TASK TO CARRY OUT -> Print, exactly as they appear in the listing below, the lines from the line with "cbn [get_around_data]. rewrite" to the line with "set (cs := [c0; c1; c2; c3]) in *.", with both end lines kept.

### SOURCE DATA

(** *** The search *)

Lemma get_around_data_spec fuel wf h lvl r par x t pRC ex :
  rep h lvl r par x t -> valid_rc r -> 0 <= x ->
  (Z.to_nat (nMapMaxLevel - lvl) < fuel)%nat -> (length (data_addrs t) < wf)%nat ->
  get_around_data nMapMaxLevel iStatus iType iMaxCount fuel wf h pRC (Some (root t)) ex =
  emits (select pRC (items_at h (data_addrs t))) ex.
Proof.
  revert lvl r par x t pRC ex. induction fuel as [|fuel IH];
    intros lvl r par x t pRC ex Hrep Hv Hx Hfuel Hwf; [lia|].
  destruct (rep_root _ _ _ _ _ _ _ Hrep) as (n & Hn & Hrc & Hlv & _ & Hcnt).
  cbn [get_around_data]. rewrite (ld_map_Some _ _ _ Hn), obind_Ok, Hlv, Hcnt.
  destruct (Z.leb_spec (size t + x) 0) as [Hz|Hz].
  { assert (data_addrs t = []) as ->; [|done].
    apply nil_length_inv. unfold size in Hz. lia. }
  destruct t as [a ds|a cs].
  - apply rep_leaf_inv in Hrep as (Ha & Hle & Hdl). cbn [root] in Hn. rewrite Ha in Hn. injection Hn as <-.
    destruct (Z.leb_spec nMapMaxLevel lvl); [|lia]. by eapply walk_spec.
  - apply rep_node_inv in Hrep as (Ha & Hlt & Hcs & Hc). cbn [root] in Hn. rewrite Ha in Hn. injection Hn as <-.
    destruct (Z.leb_spec nMapMaxLevel lvl); [lia|]. cbn [ap_childs].
    destruct Hcs as [->|Hlen]; [done|].
    destruct cs as [|c0 [|c1 [|c2 [|c3 [|]]]]]; try discriminate Hlen. clear Hlen.
    set (cs := [c0; c1; c2; c3]) in *.
    set (n := mk_mnode _ _ _ _ _ _).
    assert (Hvisit : forall i c ex', cs !! i = Some c ->
      obind (child n (Z.of_nat i)) (fun p => obind (ld_map h p) (fun cn =>
        match fn_b_IntersectRc (QuadTree.rc cn) pRC with
        | Some new_rc => get_around_data nMapMaxLevel iStatus iType iMaxCount fuel wf h new_rc p ex'
        | None => Ok ex'
        end)) = emits (select pRC (items_at h (data_addrs c))) ex').
    { intros i c ex' Hi. unfold child, n. cbn [ap_childs]. rewrite Nat2Z.id, (kids_lookup _ _ _ Hi), obind_Ok.
      specialize (Hc i c Hi). destruct (rep_root _ _ _ _ _ _ _ Hc) as (cn & Hcn & Hcrc & _).
      rewrite (ld_map_Some _ _ _ Hcn), obind_Ok, Hcrc.
      pose proof (child_rc_valid r i Hv) as Hvi.
      assert (Hin : forall j, j ∈ items_at h (data_addrs c) -> fn_b_IsLocInRC (child_rc r i) (loc j) = true)
        by (intros j; by eapply rep_in).
      assert (Hlen : (length (data_addrs c) <= length (data_addrs (QNode a cs)))%nat).
      { apply list_elem_of_split_length in Hi as (l1 & l2 & -> & _). simpl.
        rewrite fmap_app, concat_app, length_app. simpl. rewrite length_app. lia. }
      destruct (fn_b_IntersectRc (child_rc r i) pRC) as [new_rc|] eqn:Hint.
      - rewrite (IH (lvl + 1) (child_rc r i) (Some a) 0 c); try done; try lia.
        by rewrite (select_narrow _ _ _ _ Hin Hint).
      - by rewrite (select_disjoint _ _ _ Hin Hint). }
    change (kids cs !! 0%nat) with (Some (Some (root c0))). cbn iota.
    rewrite (Hvisit 0%nat c0) by done.
    change (data_addrs (QNode a cs)) with (concat (data_addrs <$> cs)). rewrite items_at_concat.
    unfold select, cs. cbn [fmap list_fmap concat]. rewrite !filter_app, app_nil_r, emits_app.
    destruct (emits (filter _ (items_at h (data_addrs c0))) ex) as [ex0| |]; [|done|done]. rewrite !obind_Ok.
    rewrite (Hvisit 1%nat c1), emits_app by done. unfold select.
    destruct (emits (filter _ (items_at h (data_addrs c1))) ex0) as [ex1| |]; [|done|done]. rewrite !obind_Ok.
    rewrite (Hvisit 2%nat c2), emits_app by done. unfold select.
    destruct (emits (filter _ (items_at h (data_addrs c2))) ex1) as [ex2| |]; [|done|done]. rewrite !obind_Ok.
    by rewrite (Hvisit 3%nat c3).
Qed.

######

TASK ANSWER ->
  cbn [get_around_data]. rewrite (ld_map_Some _ _ _ Hn), obind_Ok, Hlv, Hcnt.
  destruct (Z.leb_spec (size t + x) 0) as [Hz|Hz].
  { assert (data_addrs t = []) as ->; [|done].
    apply nil_length_inv. unfold size in Hz. lia. }
  destruct t as [a ds|a cs].
  - apply rep_leaf_inv in Hrep as (Ha & Hle & Hdl). cbn [root] in Hn. rewrite Ha in Hn. injection Hn as <-.
    destruct (Z.leb_spec nMapMaxLevel lvl); [|lia]. by eapply walk_spec.
  - apply rep_node_inv in Hrep as (Ha & Hlt & Hcs & Hc). cbn [root] in Hn. rewrite Ha in Hn. injection Hn as <-.
    destruct (Z.leb_spec nMapMaxLevel lvl); [lia|]. cbn [ap_childs].
    destruct Hcs as [->|Hlen]; [done|].
    destruct cs as [|c0 [|c1 [|c2 [|c3 [|]]]]]; try discriminate Hlen. clear Hlen.
    set (cs := [c0; c1; c2; c3]) in *.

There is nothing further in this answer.